Mi sono seduta sul letto sapendo che l’avrei colpito di nuovo. Volevo già colpirlo ancora. Volevo colpirlo finché lui non mi avesse colpito. Volevo creare abbastanza spaccature da aprirlo e demolire le bugie che ci impedivano di conoscere noi stessi.
***
A Request
At twenty-six, I worked customer service for ScoopSavior, “The World’s First Cat Toilet.” Animated videos made the system look as simple as a textbook illustration of Earth’s water cycle, natural. The toilet often clogged, and in worst cases, flooded entire bathrooms. On slow nights, I’d smoke in the parking lot and take calls through a headset, ripping the bong I’d fashioned from a cat toilet drain hose and a T-adapter.
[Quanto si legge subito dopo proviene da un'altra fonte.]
(** C5. The server's state survives a crash.  A server that created its log and
    saved batches and snapshots, of sizes the decoders accept, crashes during a
    call, with any part of what was not synced lost from the log and the
    snapshot directory.  Then the log holds at least all that was saved durably
    before the call and nothing that was not recorded.  [Load] finds the newest
    snapshot that is whole and has a checksum other than 0, and the log has a
    record of it.  If no entry is missing after that snapshot, which is so
    unless the log has jumped over it to a newer snapshot, [readWAL] returns the
    node's identity, its last state and entries without a gap: those of the log
    after the snapshot, and, only when the log has none, recorded ones that were
    overwritten ([entries_read]).  The node's storage is made of these again,
    well formed.  A crash during [Create], and a log that was reopened and
    written again, are outside. *)
Theorem server_recovers (grow : nat -> nat) (id cid : Z) cs c :
  is_u64 id -> is_u64 cid -> ops_ok ops0 (calls_ops (on_wal <$> cs ++ [c])) -> Forall scall_ok (cs ++ [c]) ->
  zlen cs < MaxUint64 ->
  exists w0 d1 w wd sd w' wd' sd',
    Create (Some (node_metadata id cid)) disk0 = Ok (inl (w0, d1)) /\
    do_scalls w0 cs d1 disk0 = Ok (w, wd, sd) /\ do_scall w c (settle wd) (settle sd) = Ok (w', wd', sd') /\
    forall lw ls, crash_both sd wd' sd' lw ls -> exists R sd2 r,
      durable (on_wal <$> cs) `prefix_of` R /\ R `prefix_of` recorded (on_wal <$> cs ++ [c]) /\
      Load (mkDisk ls []) = Ok (sd2, r) /\
      (forall sn, loadable sn -> intact ls sn -> exists sn', r = inl sn' /\ not_newer sn sn') /\
      (forall sn, r = inl sn -> intact ls sn /\ start_snap (Some sn) ∈ snaps R) /\
      let i := start_index (loaded r) in
      (a_off (slog R) <= i -> gapless i [] R) /\
      (gapless i [] R -> exists w2 d2 ents ms,
         readWAL grow (start_snap (loaded r)) (mkDisk lw []) = Ok (w2, id, cid, last_state R, ents, d2) /\
         entries_read (start_snap (loaded r)) R ents /\
         restart_storage (loaded r) (last_state R) ents = Ok ms /\ ms_inv ms /\ ms_hardState ms = last_state R /\
         ms_snapshot ms = default Snapshot0 (loaded r) /\ ms_log ms = mkAlog i (start_term (loaded r)) ents).
Proof.
  intros Hi Hc Hops Hcs Hlen. pose proof (node_metadata_fits id cid Hi Hc) as Hmd.
  destruct (Create_spec _ disk0 Hmd eq_refl) as (w0 & d1 & HC & Hw0 & Hwarm0). exists w0, d1.
  rewrite fmap_app in Hops. unfold calls_ops in Hops. rewrite fmap_app, concat_app in Hops.
  apply ops_ok_app in Hops as [Hops1 Hops2]. cbn [fmap list_fmap concat] in Hops2. rewrite app_nil_r in Hops2.
  apply Forall_app in Hcs as [Hcs Hsc]. rewrite Forall_singleton in Hsc.
  assert (server_ok (Some (node_metadata id cid)) [seg0] 1 w0 d1 disk0) as Hs0.
  { split_and!; [done|done|by eapply Create_locks|]. intros name f Hf. change (dk_dir disk0) with (∅ : dir) in Hf. by rewrite lookup_empty in Hf. }
  destruct (do_scalls_spec _ Hmd cs [seg0] 1 w0 d1 disk0 1 Hs0 Hops1 Hcs) as (w & wd & sd & segs & m & HR & Hs & Hall & Hzl & Hm1 & Hm);
    [cbn [length]; lia|done|]. cbn [length] in Hzl.
  destruct (do_scall_spec _ Hmd segs m w wd sd c Hs) as (w' & wd' & sd' & segs' & m' & HD & _ & Hall' & _ & _ & _ & Hcr);
    [by rewrite Hall|done|lia|].
  exists w, wd, sd, w', wd', sd'. split_and!; try done. intros lw ls Hb.
  destruct (Hcr lw ls Hb) as (segs2 & t & Hv & H1 & H2 & Hh). exists (all_ops segs2).
  assert (WalSnapshot0 ∈ snaps (all_ops segs2)) as H0.
  { eapply snaps_prefix; [exact H1|]. rewrite Hall. destruct m as [|m]; [lia|]. by left. }
  assert (durable (on_wal <$> cs) `prefix_of` all_ops segs2) as Hdur.
  { etrans; [|exact H1]. unfold durable, recorded. rewrite Hall. apply take_prefix_le. exact Hm. }
  assert (all_ops segs2 `prefix_of` recorded (on_wal <$> cs ++ [c])) as Hrec.
  { unfold recorded, calls_ops. rewrite !fmap_app, concat_app, app_assoc. cbn. rewrite app_nil_r.
    etrans; [exact H2|]. rewrite Hall', Hall. done. }
  pose proof (Load_spec _ (mkDisk ls []) Hh) as HL. destruct (Load (mkDisk ls [])) as [[sd2 r]|]; [|done].
  exists sd2, r. split; [done|]. split; [done|]. split; [done|]. cbv zeta. split_and!.
  - destruct r as [sn'|e]; [destruct HL as (_ & _ & _ & HL)|destruct HL as [_ HL]]; intros sn Hsn Hint; [|by destruct (HL sn Hsn)].
    exists sn'. split; [done|]. by apply HL.
  - intros sn ->. destruct HL as (_ & Hk & Hint & _). by split.
  - apply gapless_reached. destruct Hv as (closed & cur & _ & Hok & _). by apply (ops_of_segs (Some (node_metadata id cid)) origin0).
  - apply (restart_reads grow id cid lw segs2 t (loaded r) Hi Hc Hv). destruct r as [sn|e]; [by apply HL|done].
Qed.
To customers, I was an authority figure, the one with the answers. If I’d been honest, I would have told them to go back to litter boxes. (Il testo completo qui.)
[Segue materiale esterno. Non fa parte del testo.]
(* ===== verification/TTLHeap.v ===== *)
(** * The heap of keys with a time to live: [src/store/ttl_key_heap.go]

    A binary heap of node pointers, ordered by the expiry times the nodes have
    at the time of the comparison ([key]), with a map from pointers to
    positions; and what it uses of [container/heap].  The heap always has the
    element with the least expiry time on top, also after the expiry time of
    an element was changed under it, as [node.UpdateTTL] does. *)

From S2P Require Import Prelude.

Record ttlKeyHeap := mkTtlKeyHeap { h_array : list Z; h_keyMap : gmap Z nat }.

Definition newTtlKeyHeap : ttlKeyHeap := mkTtlKeyHeap [] ∅.

Section heap.
  Context (key : Z -> Z).
  Implicit Types (h : ttlKeyHeap) (l : list Z).

Definition h_Len h : nat := length (h_array h).

Definition h_Less h (i j : nat) : outcome bool :=
  match h_array h !! i, h_array h !! j with
  | Some a, Some b => Ok (key a <? key b)
  | _, _ => Panic "index out of range"
  end.

Definition h_Swap h (i j : nat) : outcome ttlKeyHeap :=
  match h_array h !! i, h_array h !! j with
  | Some a, Some b =>
      let l := <[j := a]> (<[i := b]> (h_array h)) in
      Ok (mkTtlKeyHeap l (<[a := j]> (<[b := i]> (h_keyMap h))))
  | _, _ => Panic "index out of range"
  end.

Definition h_Push h (n : Z) : ttlKeyHeap := mkTtlKeyHeap (h_array h ++ [n]) (<[n := length (h_array h)]> (h_keyMap h)).

Definition h_Pop h : outcome (ttlKeyHeap * Z) :=
  match last (h_array h) with
  | Some x => Ok (mkTtlKeyHeap (take (length (h_array h) - 1) (h_array h)) (delete x (h_keyMap h)), x)
  | None => Panic "index out of range"
  end.

(** ** [container/heap] *)

Fixpoint up (fuel : nat) h (j : nat) : outcome ttlKeyHeap :=
  match fuel with
  | O => Panic "out of fuel"
  | S f =>
      let i := ((j - 1) / 2)%nat in
      if (i =? j)%nat then Ok h else
      let! less := h_Less h j i in
      if negb less then Ok h else
      let! h := h_Swap h i j in up f h i
  end.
Il racconto originale di Jerilynn Aquino è stato pubblicato dalla rivista letteraria statunitense Passages North, associata alla Northern Michigan University, che pubblica racconti, poesia, saggistica creativa, e scritture ibride dal 1979. Ringraziamo la rivista per aver concesso di pubblicare la traduzione italiana.
***
Commento della traduttrice
“A Request” è stato pubblicato sul numero 41 di Passages North all’inizio del 2020. Passages North è una delle più note riviste accademiche di scrittura creativa negli Stati Uniti, legata alla Northern Michigan University e attiva dal 1979. Jerilynn Aquino, brillante scrittrice e grande amica, ha scritto un racconto vivido, tremendo nei suoi particolari più disgustosi, tra i frammenti mollicci di patatine incastonati tra i denti del padre come otturazioni e lo squallore dell’appartamento di Claude con il suo secchio per il vomito e le lenzuola aggrovigliate. L’esperienza della donna sola, intrappolata in relazioni violente e abusive – non soltanto a livello fisico, ma anche psicologico ed economico – ha bisogno di essere raccontata, soprattutto quando si tratta dell’esperienza di donne non-bianche negli Stati Uniti, schiacciate dal privilegio di razza, genere, e classe sociale. Il racconto è disarmante, il linguaggio preciso e tagliente, la tensione mantenuta con grazia fino all’ultima frase.
***
L’autrice
Jerilynn Aquino ha conseguito la Laurea magistrale in narrativa presso la Temple University, dove è stata editor per la narrativa di Tinge Magazine. I suoi testi sono stati pubblicati in Lunch Ticket e in So to Speak, come finalista del concorso letterario presieduto da Pam Houston. Al momento vive in Oklahoma, dove lavora come freelancer e studia alla Oklahoma State University.
La traduttrice
Rachele Salvini è una studentessa di ventisette anni. Sta facendo il dottorato in English and Creative Writing alla Oklahoma State University. Scrive sia in italiano che in inglese; i suoi racconti in inglese sono stati pubblicati o in attesa di pubblicazione su Prime Number Magazine, Necessary Fiction, BULL, e altri. Ha vinto l’edizione 2020 del premio 8×8, si sente la voce. I suoi racconti e traduzioni sono stati pubblicati o in arrivo su Lunch Ticket, inutile, Narrandom, Pastrengo, Lunario, Carie, L’Inquieto, Spazinclusi e altri. È rappresentata dall’agenzia letteraria Word Link Literary Agency.